**Input**:
(* ===== verification/TrieHashProofs.v ===== *)
(** * Correctness of trie hashing

    The hash of a node is the hash of the tree it denotes, whatever is loaded or
    cached, and the nodes that [hash] returns, with their new cached hashes,
    denote the same tree.  Together with the uniqueness of the canonical form
    this makes the root hash a function of the content of the trie. *)

From stdpp Require Import gmap.
From S2P Require Import Prelude Rlp RlpEncode TrieEncoding Trie TrieProofs TrieSpec TrieHash.

(** ** The encoding of a tree *)

Definition compact (k : bytes) : bytes := match hexToCompact k with Ret c => c | _ => [] end.

Section Spec.
Context {K : Keccak}.

(** A child as it appears in its parent: strings as they are, lists embedded if
    they are smaller than a hash. *)
Definition ref_item (i : Spec.item) : Spec.item :=
  match i with
  | Spec.Str _ => i
  | Spec.Lst _ => if decide (zlen (Spec.enc i) < 32) then i else Spec.Str (keccak (Spec.enc i))
  end.

Fixpoint titem (t : tree) : Spec.item :=
  match t with
  | TNil => Spec.Str []
  | TValue v => Spec.Str v
  | TShort k t => Spec.Lst [Spec.Str (compact k); ref_item (titem t)]
  | TFull cs => Spec.Lst (map (fun c => ref_item (titem c)) cs)
  end.

Definition tenc (t : tree) : bytes := Spec.enc (titem t).
Lemma CountValues_loop_enc l fuel i :
  Forall Spec.item_ok l -> zlen (Spec.enc_all l) < 2 ^ 64 -> (length (Spec.enc_all l) <= fuel)%nat ->
  CountValues_loop fuel i (Spec.enc_all l) = Some (Ret (i + zlen l)).
Proof.
  intros Hl. revert fuel i. induction Hl as [|x l Hx Hl IH]; intros fuel i Hz Hf.
  - cbn. destruct fuel; cbn; by rewrite Z.add_0_r.
  - rewrite enc_all_cons in *. pose proof (enc_bytes_ok x Hx ltac:(zlen_lia)) as Hb.
    pose proof (zlen_frame_pos _ _ (item_frame_ok x)) as Hp. rewrite enc_frame in *.
    rewrite length_app in Hf. unfold zlen in Hp. destruct fuel as [|fuel]; [lia|].
    rewrite CountValues_loop_step; [|..|done]; [| |apply item_frame_ok].
    + rewrite IH by (zlen_lia || lia). do 2 f_equal. zlen_lia.
    + apply (frame_content_ok (item_kind x)). apply Forall_app. split; [done|].
      apply enc_all_bytes_ok; [done|zlen_lia].
Qed.

Lemma count_elems_enc l :
  Forall Spec.item_ok l -> zlen (Spec.enc_all l) < 2 ^ 64 -> count_elems (Spec.enc_all l) = zlen l.
Proof. intros Hl Hz. unfold count_elems, CountValues. by rewrite CountValues_loop_enc. Qed.

(** ** Decoding an encoded tree *)

Lemma compactToHex_compact k :
  (exists ns t, Forall is_nibble ns /\ k = ns ++ term t) -> compactToHex (compact k) = Ret k.
Proof.
  intros (ns & t & Hn & ->). unfold compact. destruct (hexToCompact_inv ns t Hn) as (c & -> & _ & H). done.
Qed.
(* ===== verification/TrieDatabaseProofs.v ===== *)
(** * The flush-list of the node database (trie/database.go)

    Occurrences in lists of references, and the doubly linked list of the nodes in the
    order in which they were inserted. *)

From stdpp Require Import gmap.
From S2P Require Import Prelude Rlp RlpEncode TrieEncoding Trie TrieProofs TrieHash TrieDatabase.

(** ** Counting *)

(** The occurrences of [k] in a list. *)
Definition occ (k : bytes) (l : list bytes) : nat := length (base.filter (fun x => x = k) l).

Lemma occ_nil k : occ k [] = O.
Proof. done. Qed.

Lemma occ_cons k x l : occ k (x :: l) = ((if decide (x = k) then 1 else 0) + occ k l)%nat.
Proof. unfold occ. rewrite filter_cons. by case_decide. Qed.

Lemma occ_app k l1 l2 : occ k (l1 ++ l2) = (occ k l1 + occ k l2)%nat.
Proof. unfold occ. by rewrite list.filter_app, length_app. Qed.

Lemma occ_pos k l : (0 < occ k l)%nat <-> k ∈ l.
Proof.
  induction l as [|x l IH]; [rewrite occ_nil; split; [lia|by intros ?%elem_of_nil]|]. rewrite occ_cons, elem_of_cons. case_decide; [|rewrite <- IH]; naive_solver lia.
Qed.

Lemma occ_zero k l : k ∉ l -> occ k l = O.
Proof. rewrite <- occ_pos. lia. Qed.

Lemma occ_perm k l l' : l ≡ₚ l' -> occ k l = occ k l'.
Proof. intros H. unfold occ. by rewrite H. Qed.

(** ** Entries without their place in the flush-list *)

Record bare := mk_bare { b_node : rnode; b_sz : Z; b_parents : Z; b_children : option (gmap bytes Z) }.
Definition strip (e : cachedNode) : bare := mk_bare (cn_node e) (cn_size e) (parents e) (children e).
Definition bares (db : Database) : gmap bytes bare := strip <$> dirties db.

Lemma bares_lookup db h : bares db !! h = strip <$> (dirties db !! h).
Proof. apply lookup_fmap. Qed.

Lemma bares_Some db h e : dirties db !! h = Some e -> bares db !! h = Some (strip e).
Proof. intros H. by rewrite bares_lookup, H. Qed.

Lemma bares_inv db h b : bares db !! h = Some b -> exists e, dirties db !! h = Some e /\ b = strip e.
Proof. rewrite bares_lookup. destruct (dirties db !! h) as [e|]; [|done]. intros [= <-]. by exists e. Qed.

Lemma change_Ret db h f e : dirties db !! h = Some e -> change db h f = Ret (set_dirties db (<[h := f e]> (dirties db))).
Proof. intros H. unfold change, deref. by rewrite H. Qed.

(** A change of the links of one entry. *)
Definition relink (f : cachedNode -> cachedNode) : Prop := forall e, strip (f e) = strip e.

Lemma relink_prev h : relink (fun n => set_flushPrev n h).
Proof. done. Qed.

Lemma relink_next h : relink (fun n => set_flushNext n h).
Proof. done. Qed.

Lemma bares_relink db db' h f e : relink f -> dirties db !! h = Some e -> dirties db' = <[h := f e]> (dirties db) -> bares db' = bares db.
Proof.
  intros Hf He E. unfold bares. rewrite E, fmap_insert, Hf. apply insert_id. by rewrite lookup_fmap, He.
Qed.

(** What is kept when only links change. *)
Record same_but_links (db db' : Database) : Prop := {
  sl_bares : bares db' = bares db;
  sl_disk : diskdb db' = diskdb db;
  sl_preimages : preimages db' = preimages db
}.

(** ** The flush-list *)

(** The entries [L], linked in both directions, the last of them to [next]; the first of them back to [prev], if that is known. *)
Fixpoint linked (d : gmap bytes cachedNode) (prev : option bytes) (L : list bytes) (next : bytes) : Prop :=
  match L with
  | [] => True
  | h :: L => exists e, d !! h = Some e /\ (forall p, prev = Some p -> flushPrev e = p) /\ flushNext e = hd next L /\ linked d (Some h) L next
  end.

Fixpoint back (prev : option bytes) (L : list bytes) : option bytes := match L with [] => prev | h :: L => back (Some h) L end.

Lemma linked_app d prev L1 L2 next : linked d prev (L1 ++ L2) next <-> linked d prev L1 (hd next L2) /\ linked d (back prev L1) L2 next.
Proof.
  revert prev. induction L1 as [|h L1 IH]; intros prev; [naive_solver|]. cbn [app linked]. setoid_rewrite IH.
  replace (hd next (L1 ++ L2)) with (hd (hd next L2) L1) by (by destruct L1). cbn [back]. naive_solver.
Qed.

Lemma linked_frame d prev L next h e : h ∉ L -> linked d prev L next -> linked (<[h := e]> d) prev L next.
Proof.
  revert prev. induction L as [|x L IH]; intros prev Hh; [done|]. cbn. intros (ex & Hx & Hp & Hn & Hl). exists ex.
  rewrite lookup_insert_ne by set_solver. split; [done|]. split; [done|]. split; [done|]. apply IH; [set_solver|done].
Qed.

Lemma linked_delete d prev L next h : h ∉ L -> linked d prev L next -> linked (base.delete h d) prev L next.
Proof.
  revert prev. induction L as [|x L IH]; intros prev Hh; [done|]. cbn. intros (ex & Hx & Hp & Hn & Hl). exists ex.
  rewrite lookup_delete_ne by set_solver. split; [done|]. split; [done|]. split; [done|]. apply IH; [set_solver|done].
Qed.

(** The link back of the first entry, and the link of the last. *)
Lemma linked_set_prev d prev h L next e q :
  h ∉ L -> d !! h = Some e -> linked d prev (h :: L) next -> linked (<[h := set_flushPrev e q]> d) (Some q) (h :: L) next.
Proof.
  intros Hh He (e' & He' & _ & Hn & Hl). assert (e' = e) as -> by congruence. exists (set_flushPrev e q). rewrite lookup_insert_eq.
  split; [done|]. split; [by intros p [= ->]|]. split; [done|]. by apply linked_frame.
Qed.

Lemma linked_set_next d prev L h next e q :
  h ∉ L -> d !! h = Some e -> linked d prev (L ++ [h]) next -> linked (<[h := set_flushNext e q]> d) prev (L ++ [h]) q.
Proof.
  intros Hh He [H1 (e' & He' & Hp & _ & _)]%linked_app. assert (e' = e) as -> by congruence. apply linked_app. split; [by apply linked_frame|].
  exists (set_flushNext e q). by rewrite lookup_insert_eq.
Qed.

Lemma linked_any d prev L next : linked d prev L next -> linked d None L next.
Proof. destruct L as [|h L]; [done|]. intros (e & He & _ & H). by exists e. Qed.

Lemma linked_Some d prev L next h : linked d prev L next -> h ∈ L -> is_Some (d !! h).
Proof.
  revert prev. induction L as [|x L IH]; intros prev; [by intros _ ?%elem_of_nil|]. cbn. intros (e & He & _ & _ & Hl) [->|Hh]%elem_of_cons; [by eexists|by eapply IH].
Qed.

(** Nothing is said of the link back from the oldest entry, nor of [newest] when the list is empty. *)
Record flush_list (db : Database) (L : list bytes) : Prop := {
  fl_oldest : oldest db = hd zeroHash L;
  fl_newest : forall h, back None L = Some h -> newest db = h;
  fl_links : linked (dirties db) None L zeroHash;
  fl_nodup : NoDup L;
  fl_zero : zeroHash ∉ L
}.

Lemma back_snoc prev L h : back prev (L ++ [h]) = Some h.
Proof. revert prev. induction L as [|x L IH]; intros prev; [done|apply IH]. Qed.

Lemma back_in L h : back None L = Some h -> h ∈ L.
Proof.
  destruct L as [|x L] using rev_ind; [done|]. rewrite back_snoc. intros [= ->]. set_solver.
Qed.

Lemma back_app prev L1 L2 : L2 <> [] -> back prev (L1 ++ L2) = back None L2.
Proof. intros H. destruct L2 as [|x L2] using rev_ind; [done|]. by rewrite app_assoc, !back_snoc. Qed.

Lemma back_None prev h L : back prev (h :: L) = back None (h :: L).
Proof. done. Qed.

Lemma change_links db h f e :
  relink f -> dirties db !! h = Some e -> same_but_links db (set_dirties db (<[h := f e]> (dirties db))).
Proof. intros Hf He. split; [by eapply bares_relink|done|done]. Qed.

#[export] Instance same_but_links_trans : Transitive same_but_links.
Proof. intros x y z [] []. split; congruence. Qed.

(** Taking an entry out of the flush-list: the oldest, the newest, or one in between. *)
Lemma unlink_first db h L e e0 :
  flush_list db (h :: L) -> dirties db !! h = Some e -> dirties db !! zeroHash = Some e0 ->
  exists db', unlink db h e = Ret db' /\ flush_list db' L /\ same_but_links db db'.
Proof.
  intros [Ho Hn (e' & He' & _ & Hnx & Hl) [Hh Hd]%list.NoDup_cons Hz] He H0. cbn in Ho. assert (e' = e) as -> by congruence.
  unfold unlink. rewrite decide_True by done. rewrite Hnx. destruct L as [|x L]; cbn [hd].
  - erewrite change_Ret by exact H0. eexists. split; [done|]. split; [by split; [| | |exact Hd|apply not_elem_of_nil]|]. split; [|done|done]. by eapply bares_relink; [apply relink_prev|exact H0|].
  - destruct (linked_Some _ _ _ _ x Hl) as [ex Hx]; [set_solver|]. erewrite change_Ret by exact Hx. eexists. split; [done|]. split.
    + split; [done|exact Hn| |done|set_solver]. eapply linked_any, linked_set_prev; [by apply list.NoDup_cons in Hd as [??]|done|exact Hl].
    + split; [|done|done]. by eapply bares_relink; [apply relink_prev|exact Hx|].
Qed.

Lemma unlink_last db L p h e :
  flush_list db ((L ++ [p]) ++ [h]) -> dirties db !! h = Some e ->
  exists db', unlink db h e = Ret db' /\ flush_list db' (L ++ [p]) /\ same_but_links db db'.
Proof.
  intros [Ho Hn Hl Hd Hz] He. apply linked_app in Hl as [Hl (e' & He' & Hp & _)]. rewrite back_snoc in Hp. specialize (Hp p eq_refl).
  assert (e' = e) as -> by congruence. specialize (Hn h). rewrite back_snoc in Hn. specialize (Hn eq_refl).
  apply list.NoDup_app in Hd as (Hd & Hdj & _). assert (oldest db <> h) as Hne by (rewrite Ho; destruct L; cbn; set_solver).
  destruct (linked_Some _ _ _ _ p Hl) as [ep Hep]; [set_solver|]. unfold unlink. rewrite decide_False by done. rewrite decide_True by done. rewrite Hp.
  erewrite change_Ret by exact Hep. eexists. split; [done|]. split.
  - split; [rewrite <- app_assoc in Ho; cbn; rewrite Ho; by destruct L|intros q; rewrite back_snoc; by intros [= ->]| |done|set_solver].
    apply list.NoDup_app in Hd as (_ & Hdp & _). eapply linked_set_next; [set_solver|done|exact Hl].
  - split; [|done|done]. by eapply bares_relink; [apply relink_next|exact Hep|].
Qed.

Lemma unlink_middle db L p h x L2 e :
  flush_list db ((L ++ [p]) ++ h :: x :: L2) -> dirties db !! h = Some e ->
  exists db', unlink db h e = Ret db' /\ flush_list db' ((L ++ [p]) ++ x :: L2) /\ same_but_links db db'.
Proof.
  intros [Ho Hn Hl Hd Hz] He. apply linked_app in Hl as [Hl (e' & He' & Hp & Hnx & Hr)]. rewrite back_snoc in Hp. specialize (Hp p eq_refl).
  assert (e' = e) as -> by congruence. rewrite back_app in Hn by done.
  apply list.NoDup_app in Hd as (Hd & Hdj & [Hhx Hd2]%list.NoDup_cons). assert (oldest db <> h) as Hno by (rewrite Ho; destruct L; cbn; set_solver).
  assert (newest db <> h) as Hnn.
  { destruct (back None (x :: L2)) as [q|] eqn:Hq; [|by destruct L2 as [|? ? _] using rev_ind; [|rewrite app_comm_cons, back_snoc in Hq]].
    rewrite (Hn q Hq). apply back_in in Hq. set_solver. }
  destruct (linked_Some _ _ _ _ p Hl) as [ep Hep]; [set_solver|]. destruct (linked_Some _ _ _ _ x Hr) as [ex Hx]; [set_solver|].
  assert (p <> x) as Hpx by set_solver. unfold unlink. rewrite !decide_False by done. rewrite Hp, Hnx. cbn [hd].
  erewrite change_Ret by exact Hep. assert (dirties (set_dirties db (<[p:=set_flushNext ep x]> (dirties db))) !! x = Some ex) as Hx' by (cbn; by rewrite lookup_insert_ne).
  cbn. erewrite change_Ret by exact Hx'. eexists. split; [done|]. split.
  - split; [|by rewrite back_app by done| | |set_solver].
    + cbn. rewrite Ho, <- !app_assoc. by destruct L.
    + apply list.NoDup_app in Hd as (_ & Hdp & _). apply linked_app. split; cbn.
      * apply linked_frame; [set_solver|]. eapply linked_set_next; [set_solver|done|exact Hl].
      * rewrite back_snoc. apply list.NoDup_cons in Hd2 as [Hx2 _]. eapply linked_set_prev; [done|by rewrite lookup_insert_ne|]. apply linked_frame; [set_solver|exact Hr].
    + apply list.NoDup_app. set_solver.
  - transitivity (set_dirties db (<[p:=set_flushNext ep x]> (dirties db))); [by apply (change_links _ _ (fun n => set_flushNext n x))|by apply (change_links _ _ (fun n => set_flushPrev n p))].
Qed.

Lemma unlink_ok db L1 h L2 e e0 :
  flush_list db (L1 ++ h :: L2) -> dirties db !! h = Some e -> dirties db !! zeroHash = Some e0 ->
  exists db', unlink db h e = Ret db' /\ flush_list db' (L1 ++ L2) /\ same_but_links db db'.
Proof.
  intros Hf He H0. destruct L1 as [|p L1 _] using rev_ind; [by eapply unlink_first|].
  destruct L2 as [|x L2]; [|by eapply unlink_middle]. rewrite app_nil_r. by eapply unlink_last.
Qed.

(** Adding an entry at the end of the flush-list, as [insert] does. *)
Definition append (db : Database) (h : bytes) : outcome Empty_set Database :=
  if decide (oldest db = zeroHash) then Ret (set_flush db h h)
  else
    db' ← change db (newest db) (fun n => set_flushNext n h);
    Ret (set_flush db' (oldest db') h).

Lemma append_ok db L h e :
  flush_list db L -> dirties db !! h = None -> h <> zeroHash -> flushPrev e = newest db -> flushNext e = zeroHash ->
  exists db', append (set_dirties db (<[h := e]> (dirties db))) h = Ret db' /\ flush_list db' (L ++ [h]) /\ same_but_links (set_dirties db (<[h := e]> (dirties db))) db'.
Proof.
  intros [Ho Hn Hl Hd Hz] Hh H0 Hp Hnx. set (db1 := set_dirties db _). assert (h ∉ L) as HhL by (intros Hx; destruct (linked_Some _ _ _ _ _ Hl Hx); congruence).
  assert (linked (dirties db1) None L zeroHash) as Hl1 by (by apply linked_frame). assert (dirties db1 !! h = Some e) as He by apply lookup_insert_eq.
  unfold append. destruct L as [|p L _] using rev_ind.
  - change (oldest db1) with (oldest db). rewrite decide_True by done. eexists. split; [done|]. split; [|by split].
    split; [done|by intros x [= <-]|by exists e| |set_solver]. apply NoDup_singleton.
  - assert (newest db = p) as Hnp by (apply Hn, back_snoc). change (oldest db1) with (oldest db). change (newest db1) with (newest db).
    rewrite decide_False by (rewrite Ho; destruct L; cbn; set_solver). rewrite Hnp in *. destruct (linked_Some _ _ _ _ p Hl1) as [ep Hep]; [set_solver|]. erewrite change_Ret by exact Hep. cbn.
    assert (p <> h) as Hph by set_solver. eexists. split; [done|]. split; [split|].
    + cbn. rewrite Ho. by destruct L.
    + intros x. rewrite back_snoc. by intros [= <-].
    + apply list.NoDup_app in Hd as (_ & Hdp & _). apply linked_app. split; cbn [hd]; [eapply linked_set_next; [set_solver|exact Hep|exact Hl1]|].
      exists e. cbn. rewrite lookup_insert_ne by done. rewrite back_snoc. split; [done|]. split; [|done]. intros q [= <-]. done.
    + apply list.NoDup_app. split; [done|]. split; [set_solver|apply NoDup_singleton].
    + set_solver.
    + by split; [apply (change_links db1 p (fun n => set_flushNext n h) ep)| |].
Qed.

**What you should do**: Give back the records word for word. Start at the first line, end at the line containing "cached, and the", and include both.

**Task solution**:
(* ===== verification/TrieHashProofs.v ===== *)
(** * Correctness of trie hashing

    The hash of a node is the hash of the tree it denotes, whatever is loaded or
    cached, and the nodes that [hash] returns, with their new cached hashes,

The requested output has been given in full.